|Title||Phenotypic Variation of Cell Wall Composition and Stem Morphology in Hemp (Cannabis sativa L.): Optimization of Methods|
|Author(s)||Petit, Jordi; Gulisano, Agata; Dechesne, Annemarie; Trindade, Luisa M.|
|Source||Frontiers in Plant Science 10 (2019). - ISSN 1664-462X|
PBR Bio-based Economy
|Publication type||Refereed Article in a scientific journal|
|Keyword(s)||Cannabis sativa - cell wall - fiber quality - genetic diversity - hemp - phenotyping methods - stem morphology|
The growing demands for sustainable fibers have stimulated the study of genetic diversity in the quality of hemp fiber (Cannabis sativa L.). Nevertheless, the lack of high-throughput phenotyping methods that are suited for the analysis of hemp fiber, hampers the analysis of many accessions, and consequently the breeding for this complex trait. In the present report, we developed and optimized the throughput of five methods to study the diversity in hemp fiber quality including cell wall extraction, biochemical composition of cell wall polysaccharides, quantification of lignin, quantification of crystalline polysaccharides and morphology of the stems. Six hemp accessions contrasting for cell wall properties were used to assess the throughput and suitability of these methods for genetic studies. The methods presented revealed to be highly repeatable, with low coefficients of variation between technical replicates. With these methods we were able to detect significant phenotypic variation in cell wall composition and stem morphology between the six accessions.
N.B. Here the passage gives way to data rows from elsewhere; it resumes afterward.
(* ===== verification/FileTable.v ===== *)
(** file.c, with [pipealloc] of pipe.c.  A [struct file] pointer is an index in
    [ftable.file].  Reads give their result with the bytes stored at [addr]; writes
    take the bytes at [addr]. *)
From S2P Require Import Prelude Kernel Spinlock Console CString Kalloc Proc Sleeplock Disk Bytes Bio Log Inode ConsoleIo Fs Pipe.

Section filetable.
Context {E : Env} {D : Disk}.

Definition get_file (f : nat) : K file := l ← gets k_ftable ; deref "ftable.file" (l !! f).
Definition upd_file (f : nat) (g : file -> file) : K unit :=
  modify (fun s => s <| k_ftable ::= alter g f |>).

Definition fileinit : K unit := initlock L_ftable "ftable".

Definition filealloc : K (option nat) :=
  acquire L_ftable ;;
  o ← for_find (seq 0 NFILE) (fun f =>
    x ← get_file f ; mret (if f_ref x =? 0 then Some f else None)) ;
  match o with
  | Some f =>
      upd_file f (fun x => x <| f_ref := 1 |>) ;;
      release L_ftable ;;
      mret (Some f)
  | None => release L_ftable ;; mret None
  end.

Definition filedup (f : nat) : K nat :=
  acquire L_ftable ;;
  x ← get_file f ;
  if f_ref x <? 1 then panic "filedup" else
  upd_file f (fun x => x <| f_ref ::= Z.add 1 |>) ;;
  release L_ftable ;;
  mret f.

Definition fileclose (f : nat) : K unit :=
  acquire L_ftable ;;
  x ← get_file f ;
  if f_ref x <? 1 then panic "fileclose" else
  upd_file f (fun x => x <| f_ref ::= fun r => r - 1 |>) ;;
  x ← get_file f ;
  if 0 <? f_ref x then release L_ftable else
  let ff := x in
  upd_file f (fun x => x <| f_ref := 0 |>) ;;
  upd_file f (fun x => x <| f_type := FD_NONE |>) ;;
  release L_ftable ;;
  match f_type ff with
  | FD_PIPE => pipeclose (f_pipe ff) (f_writable ff)
  | FD_INODE =>
      begin_op ;;
      ip ← deref "ff.ip" (f_ip ff) ;
      iput ip ;;
      end_op
  | FD_NONE => mret tt
  end.

Definition filestat (f : nat) : K (Z * option stat) :=
  x ← get_file f ;
  match f_type x with
  | FD_INODE =>
      ilock (f_ip x) ;;
      ip ← deref "f->ip" (f_ip x) ;
      st ← stati ip ;
      iunlock (f_ip x) ;;
      mret (0, Some st)
  | _ => mret (-1, None)
  end.

Definition fileread (f : nat) (n : Z) : K (Z * list Z) :=
  x ← get_file f ;
  if f_readable x =? 0 then mret (-1, []) else
  match f_type x with
  | FD_PIPE => piperead (f_pipe x) n
  | FD_INODE =>
      ilock (f_ip x) ;;
      ip ← deref "f->ip" (f_ip x) ;
      x ← get_file f ;
      '(r, l) ← readi ip (f_off x) (u32 n) ;
      when (0 <? r) (upd_file f (fun x => x <| f_off ::= fun o => u32 (o + r) |>)) ;;
      iunlock (f_ip x) ;;
      mret (r, l)
  | FD_NONE => panic "fileread"
  end.

(** [((MAXOPBLOCKS-1-1-2) / 2) * 512] *)
Definition write_max : Z := (MAXOPBLOCKS - 1 - 1 - 2) / 2 * 512.

(** [while(i < n)] of [filewrite]; a round writes at least one byte or leaves the loop. *)
Fixpoint filewrite_loop (rounds : nat) (f : nat) (addr : list Z) (n i : Z) : K Z :=
  match rounds with
  | O => stop_with OutOfFuel
  | S rounds' =>
      if i <? n then
        let n1 := Z.min (n - i) write_max in
        begin_op ;;
        x ← get_file f ;
        ilock (f_ip x) ;;
        ip ← deref "f->ip" (f_ip x) ;
        x ← get_file f ;
        r ← writei ip (drop (Z.to_nat i) addr) (f_off x) n1 ;
        when (0 <? r) (upd_file f (fun x => x <| f_off ::= fun o => u32 (o + r) |>)) ;;
        iunlock (f_ip x) ;;
        end_op ;;
        if r <? 0 then mret i else
        if negb (r =? n1) then panic "short filewrite" else
        filewrite_loop rounds' f addr n (i + r)
      else mret i
  end.

Definition filewrite (f : nat) (addr : list Z) (n : Z) : K Z :=
  x ← get_file f ;
  if f_writable x =? 0 then mret (-1) else
  match f_type x with
  | FD_PIPE => pipewrite (f_pipe x) addr n
  | FD_INODE =>
      i ← filewrite_loop (Z.to_nat (n / write_max) + 2) f addr n 0 ;
      mret (if i =? n then n else -1)
  | FD_NONE => panic "filewrite"
  end.

(** ** [pipealloc] *)

Definition set_pipe_file (f : nat) (readable writable p : Z) : K unit :=
  upd_file f (fun x => x <| f_type := FD_PIPE |>) ;;
  upd_file f (fun x => x <| f_readable := readable |>) ;;
  upd_file f (fun x => x <| f_writable := writable |>) ;;
  upd_file f (fun x => x <| f_pipe := p |>).

Definition close_opt (o : option nat) : K unit := match o with Some f => fileclose f | None => mret tt end.

(** The two files, or [None] for -1. *)
Definition pipealloc : K (option (nat * nat)) :=
  f0 ← filealloc ;
  f1 ← (match f0 with None => mret None | Some _ => filealloc end) ;
  match f0, f1 with
  | Some a, Some b =>
      p ← kalloc ;
      if p =? 0 then close_opt f0 ;; close_opt f1 ;; mret None else
      new_pipe p ;;
      set_pipe_file a 1 0 p ;;
      set_pipe_file b 0 1 p ;;
      mret (Some (a, b))
  | _, _ => close_opt f0 ;; close_opt f1 ;; mret None
  end.

End filetable.
(* ===== verification/FsMount.v ===== *)
(** Mounting: [iinit] and [initlog], which the first process runs before anything else.

    On any disk from which recovery leaves the files [fs], in particular on one where the power
    failed in the middle of a transaction and on one that mkfs has just written, they return
    with the file system between operations and the files [fs] in it. *)
From S2P Require Import Prelude Kernel Spinlock Console CString Kalloc Proc Sleeplock Disk Bytes Bio Log Inode ConsoleIo Fs FileBlocks FsContent Pipe FileTable FsOps.

Section mount.
Context {E : Env} {D : Disk} `{!DiskLaws D}.
Context (sb : superblock) (start : Z) (nfiles : nat) (V : volume sb start nfiles).

(** ** [iinit] *)

(** What the first steps of [iinit] keep. *)
Record init_frame (s s' : kernel) : Prop := InitFrame {
  if_log : k_log s' = k_log s;
  if_icache : k_icache s' = k_icache s;
  if_ftable : k_ftable s' = k_ftable s;
  if_cons : k_cons s' = k_cons s;
  if_writes : k_writes s' = k_writes s
}.

Lemma initlock_cache s pid dsk view held dirty lk name :
  cache_ok s pid dsk view held dirty -> cache_ok (s <| k_hw ::= put_lock lk (Spinlock name 0 None) |>) pid dsk view held dirty.
Proof. intros [Hc Hb]. split; [by apply put_lock_calm|exact Hb]. Qed.

Lemma init_inode_locks s pid dsk :
  cache_ok s pid dsk dsk [] [] -> exists s',
  for_each (seq 0 NINODE) (fun i => initsleeplock (SL_inode i) "inode") s = Done tt s'
  /\ cache_ok s' pid dsk dsk [] [] /\ init_frame s s' /\ unlocked (k_sleeplocks s').
Proof.
  intros Hc. destruct (for_each_inv (fun k s' => cache_ok s' pid dsk dsk [] [] /\ init_frame s s'
    /\ forall ip, (ip < k)%nat -> sl_locked (sl_at (k_sleeplocks s') (SL_inode ip)) = 0) NINODE
    (fun i => initsleeplock (SL_inode i) "inode") s) as (s' & R & C & F & U).
  - split_and!; [done|done|lia].
  - intros k s1 Hk (C & [F1 F2 F3 F4 F5] & U). eexists. split; [apply initsleeplock_run|]. split_and!.
    + by apply (cache_inode_lock (s1 <| k_hw ::= put_lock _ _ |>)), initlock_cache.
    + split; [exact F1|exact F2|exact F3|exact F4|exact F5].
    + intros ip Hip. cbn. destruct (decide (ip = k)) as [->|Hne]; [by rewrite sl_at_insert|]. rewrite sl_at_insert_ne by congruence. apply U. lia.
  - by exists s'.
Qed.

Lemma readsb_run s pid dsk dirty :
  cache_ok s pid dsk dsk [] dirty -> (length dirty < NBUF)%nat -> 1 < disksize -> exists s',
  readsb 1 s = Done (sb_of (dsk 1)) s' /\ cache_ok s' pid dsk dsk [] dirty /\ cache_frame s s' /\ k_writes s' = k_writes s.
Proof.
  intros Hc Hl Hs. destruct (bread_spec s pid dsk dsk [] dirty 1 Hc) as (i & s1 & R1 & C1 & F1 & W1 & _); [apply not_elem_of_nil|done|right; cbn; lia|].
  destruct (get_held _ _ _ _ _ _ 1 i C1) as (b & G & _ & _ & Hd); [by left|].
  destruct (brelse_spec s1 _ _ _ [] [] dirty 1 i C1) as (s2 & R2 & C2 & F2 & W2); [by right|].
  exists s2. split_and!; [|done|by eapply cache_frame_trans|by rewrite W2]. unfold readsb. krun R1. krun G. krun R2. by rewrite Hd.
Qed.

Lemma iinit_run s pid dsk :
  cache_ok s pid dsk dsk [] [] -> cons_ok (k_cons s) -> 1 < disksize -> exists s',
  iinit 1 s = Done tt s' /\ cache_ok s' pid dsk dsk [] [] /\ k_log s' = k_log s /\ k_icache s' = k_icache s /\ k_ftable s' = k_ftable s
  /\ k_writes s' = k_writes s
  /\ k_sb s' = sb_of (dsk 1) /\ unlocked (k_sleeplocks s').
Proof.
  intros Hc Hcons Hs. pose proof (initlock_cache s pid dsk dsk [] [] L_icache "icache" Hc) as C1. set (s1 := set k_hw _ s) in C1.
  destruct (init_inode_locks s1 pid dsk C1) as (s2 & R2 & C2 & [F1 F2 F5 F3 F4] & U2).
  destruct (readsb_run s2 pid dsk [] C2) as (s3 & R3 & C3 & [E3 L3] & W3); [cbn; unfold NBUF; lia|done|].
  set (sb0 := sb_of (dsk 1)) in *. set (s4 := s3 <| k_sb := sb0 |>).
  destruct C3 as [[Hf (i & c & p & pr & Hr & Hp) Hfree Hlen Haw] Hb].
  unfold iinit. rewrite (bind_done (initlock _ _) _ s tt s1) by done. cbv beta. krun R2. krun R3. rewrite (bind_done (modify _) _ s3 tt s4) by done. cbv beta.
  match goal with |- exists s', cprintf ?fmt ?args s4 = _ /\ _ => destruct (cprintf_run fmt args s4 i c Hf Hr (Hfree L_cons I)) as (cs & R5 & _) end;
    [unfold s4; cbn [k_cons set]; change (k_cons s4) with (k_cons s3); rewrite E3; cbn; by rewrite F3|done|].
  rewrite R5. eexists. split; [reflexivity|]. split_and!.
  - split; [|exact Hb]. split; [done|by exists i, c, p, pr|done|done|done].
  - change (k_log s3 = k_log s). rewrite E3. exact F1.
  - change (k_icache s3 = k_icache s). rewrite E3. exact F2.
  - change (k_ftable s3 = k_ftable s). rewrite E3. exact F5.
  - change (k_writes s3 = k_writes s). rewrite W3. exact F4.
  - done.
  - intros ip Hip. change (sl_locked (sl_at (k_sleeplocks s3) (SL_inode ip)) = 0). unfold sl_at. rewrite L3. by apply U2.
Qed.

(** ** [initlog] *)

Lemma initlog_run s pid dsk fs :
  cache_ok s pid dsk dsk [] [] -> 1 < disksize -> sb_of (dsk 1) = sb -> sb_logstart sb = start -> sb_nlog sb = LOGSIZE -> 1 < start ->
  lg_outstanding (k_log s) = 0 -> lg_committing (k_log s) = 0 -> length (lh_block (lg_lh (k_log s))) = Z.to_nat LOGSIZE ->
  k_sb s = sb -> coherent (k_icache s) fs -> unlocked (k_sleeplocks s) -> recovered sb start nfiles dsk fs -> exists s',
  initlog 1 s = Done tt s' /\ fs_state sb start nfiles s' pid (recover_disk dsk start) fs
  /\ k_icache s' = k_icache s /\ k_ftable s' = k_ftable s.
Proof.
  intros Hc Hs Hsb Hst Hnlog H1 Ho Hcm Hlh Hksb Hco Hul (v & (Hlen & Hn & Hg & Hv) & Hf). pose proof V as [Hfit Hdisk _ Hbm Hino].
  pose proof (initlock_cache s pid dsk dsk [] [] L_log "log" Hc) as C1. set (s1 := set k_hw _ s) in C1.
  destruct (readsb_run s1 pid dsk [] C1) as (s2 & R2 & C2 & F2 & _); [cbn; unfold NBUF; lia|done|]. rewrite Hsb in R2.
  set (g := fun l : log => l <| lg_start := start |> <| lg_size := LOGSIZE |> <| lg_dev := 1 |>). set (s3 := s2 <| k_log ::= g |>).
  assert (k_log s3 = g (k_log s)) as El3 by (change (k_log s3) with (g (k_log s2)); by rewrite (cache_frame_log _ _ F2)).
  destruct (recover_run s3 pid dsk start C2) as (s4 & R4 & C4 & L4 & _ & [h F4]); [by rewrite El3|by rewrite El3|by rewrite El3|done|done|].
  exists s4. assert (k_log s4 = (g (k_log s)) <| lg_lh := h |>) as El4 by (rewrite (cache_frame_log _ _ F4), <- El3; done). destruct F2 as [E2 SL2], F4 as [E4 SL4]. split.
  { unfold initlog. change (BSIZE <=? 4 + 4 * LOGSIZE) with false. cbv match. rewrite (bind_done (initlock _ _) _ s tt s1) by done. cbv beta.
    krun R2. rewrite Hst, Hnlog. do 3 kstep. rewrite !set_set. exact R4. }
  assert (k_icache s4 = k_icache s /\ k_ftable s4 = k_ftable s) as [Eic Eft].
  { rewrite E4. change (k_icache s2 = k_icache s /\ k_ftable s2 = k_ftable s). by rewrite E2. }
  split_and!; [split; [done|done| | | | | |]|done|done].
  - rewrite El4. by split_and!.
  - rewrite E4. change (k_sb s2 = sb). rewrite E2. exact Hksb.
  - unfold recover_disk, recover_writes. rewrite blast_app. cbn [blast foldl fst snd]. rewrite fn_lookup_insert.
    split; [apply (put_head_n []); [done|apply Nat.le_0_l]|by apply put_head_nil_length].
  - apply (files_ok_ext sb start nfiles Hbm Hino v); [|done]. intros b Hb. apply Hv. unfold in_log. lia.
  - by rewrite Eic.
  - intros ip Hip. unfold sl_at. rewrite SL4. change (k_sleeplocks _) with (k_sleeplocks s2). rewrite SL2. by apply Hul.
Qed.


(** A kernel that has just started, on disk [d]: the buffer cache is initialised, no inode is
    in use and no operation has begun. *)
Record booted (s : kernel) (pid : Z) (d : Z -> block) : Prop := Booted {
  bt_cache : cache_ok s pid d d [] [];
  bt_cons : cons_ok (k_cons s);
  bt_icache : length (k_icache s) = NINODE /\ Forall (fun nd => i_ref nd = 0) (k_icache s);
  bt_idle : lg_outstanding (k_log s) = 0 /\ lg_committing (k_log s) = 0;
  bt_header : length (lh_block (lg_lh (k_log s))) = Z.to_nat LOGSIZE
}.

(** The superblock of the volume is in block 1. *)
Definition formatted (d : Z -> block) : Prop :=
  sb_of (d 1) = sb /\ sb_logstart sb = start /\ sb_nlog sb = LOGSIZE /\ 1 < start.

Lemma mount_run s pid d fs :
  booted s pid d -> formatted d -> recovered sb start nfiles d fs -> exists s',
  (iinit 1 ;; initlog 1) s = Done tt s' /\ fs_state sb start nfiles s' pid (recover_disk d start) fs
  /\ k_icache s' = k_icache s /\ k_ftable s' = k_ftable s.
Proof.
  intros [Hc Hcons [Hil Hir] [Ho Hcm] Hlh] (Hsb & Hst & Hnl & H1) Hrec. pose proof V as [Hfit Hdisk _ Hbm Hino].
  assert (1 < disksize) as Hds by (change LOGSIZE with 30 in *; lia).
  destruct (iinit_run s pid d Hc Hcons Hds) as (s1 & R1 & C1 & El & Ei & Ef & Ew & Esb & Hul).
  destruct (initlog_run s1 pid d fs C1 Hds) as (s2 & R2 & Hst2 & Ei2 & Ef2); [done|done|done|done|by rewrite El..|by rewrite Esb| |done|done|].
  - rewrite Ei. split; [done| |].
    + intros ip nd Hip Href. rewrite Forall_lookup in Hir. specialize (Hir ip nd Hip). lia.
    + intros ip jp nd nd' Hip _ Href. rewrite Forall_lookup in Hir. specialize (Hir ip nd Hip). lia.
  - exists s2. split_and!; [by krun R1|done|by rewrite Ei2|by rewrite Ef2].
Qed.

End mount.

(** ** Properties *)

Section properties.
Context {E : Env} {D : Disk} `{!DiskLaws D}.

(** C3: writing through an open file is durable and crash-safe.  With room for the bytes in the
    file, in the volume and in the buffer, [filewrite] returns their number; the file then has
    on the disk the old content with the bytes in place at the offset, which has moved behind
    them, every other file is as it was, and the inode cache agrees with the disk.  If the power
    fails after any number [k] of the block writes, [iinit] and [initlog] of the next boot
    return with the file system in order and some first part of the bytes in the file. *)
Theorem filewrite_durable sb nfiles s pid dsk fs fd ip i o x nd f addr n :
  let start := sb_logstart sb in
  volume sb start nfiles -> formatted sb start dsk -> fs_state sb start nfiles s pid dsk fs -> open_file s fs fd ip i o x nd f ->
  f_writable x <> 0 -> (n <= length addr)%nat -> (o <= length (fe_data f))%nat -> Z.of_nat (o + n) <= MAXFILE * BSIZE ->
  blocks_for f o n <= Z.of_nat (nfree sb dsk) ->
  exists s' W fs' f', filewrite fd addr (Z.of_nat n) s = Done (Z.of_nat n) s'
    /\ spliced fs i f o (take n addr) fs' f' /\ fs_state sb start nfiles s' pid (blast dsk W) fs'
    /\ k_writes s' = k_writes s ++ map dev1 W
    /\ k_ftable s' = <[fd := x <| f_off := Z.of_nat (o + n) |>]> (k_ftable s) /\ outer s' = outer s
    /\ forall k s2 pid2, booted s2 pid2 (blast dsk (take k W)) ->
       exists j s3 d3 fs3 f3, (j <= n)%nat /\ (iinit 1 ;; initlog 1) s2 = Done tt s3
         /\ spliced fs i f o (take j addr) fs3 f3 /\ fs_state sb start nfiles s3 pid2 d3 fs3.
Proof.
  intros start V (Hsb & Hst & Hnl & H1) Hs Hof Hw Hn Ho Hmax Hfree. pose proof V as [Hfit Hdisk Hstart Hbm Hino].
  destruct (filewrite_run sb start nfiles Hfit Hdisk Hstart Hbm Hino s pid dsk fs fd ip i o x nd f addr n) as
    (s' & R & W & fs' & f' & nd' & Hsp & Hs' & _ & Eo & Eft & Ew & Haft & Hsafe); [done|done|done|done|done|change (MAXFILE * BSIZE) with 71680 in Hmax; lia|done|].
  exists s', W, fs', f'. split_and!; [done..|]. intros k s2 pid2 Hb. destruct (Hsafe k) as (j & fs3 & f3 & Hj & Hsp3 & Hrec).
  destruct (mount_run sb start nfiles V s2 pid2 _ fs3 Hb) as (s3 & R3 & Hs3 & _); [|done|].
  - split_and!; [|done|done|done]. by rewrite (blast_before start dsk W k 1 Haft) by done.
  - by exists j, s3, (recover_disk (blast dsk (take k W)) start), fs3, f3.
Qed.

(** C8: reading through an open file returns its content.  [fileread] returns the bytes of the
    file from the offset on, as many as there are and were asked for, with their number, or -1
    when the offset is beyond the end; the offset advances by the number of bytes, the disk is
    not written and nothing else changes. *)
Theorem fileread_returns sb nfiles s pid dsk fs fd ip i o x nd f n :
  let start := sb_logstart sb in
  volume sb start nfiles -> fs_state sb start nfiles s pid dsk fs -> open_file s fs fd ip i o x nd f ->
  f_readable x <> 0 -> Z.of_nat o + Z.of_nat n < W32 ->
  exists s', fileread fd (Z.of_nat n) s = Done (read_at o n (fe_data f)) s' /\ fs_state sb start nfiles s' pid dsk fs
    /\ k_ftable s' = <[fd := x <| f_off := Z.of_nat (read_off o n (fe_data f)) |>]> (k_ftable s)
    /\ outer s' = outer s /\ k_writes s' = k_writes s.
Proof.
  intros start [Hfit Hdisk Hstart Hbm Hino] Hs Hof Hr Hn.
  destruct (fileread_run sb start nfiles Hfit Hdisk Hstart Hbm Hino s pid dsk fs fd ip i o x nd f n) as (s' & R & nd' & Hs' & _ & Eo & Eft & Ew & _); [done..|].
  by exists s'.
Qed.

End properties.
In addition, the throughput of the methods has been upgraded to a level that enables their use for phenotyping cell wall traits in breeding programs. The cell wall extraction was optimized to extract enough material for the complete characterization of the cell wall of hemp while reducing the time for the entire analysis. The throughput of the stem morphological analysis was improved by decreasing the timing of fixation, infiltration, and embedding of mature and dry hemp stems. Notwithstanding, our methods already have the potential to phenotype large number of accessions in a relatively short period of time. Our methods will enable exploration of genetic diversity of fiber quality and will contribute to the development of new hemp varieties with advanced quality of fibers.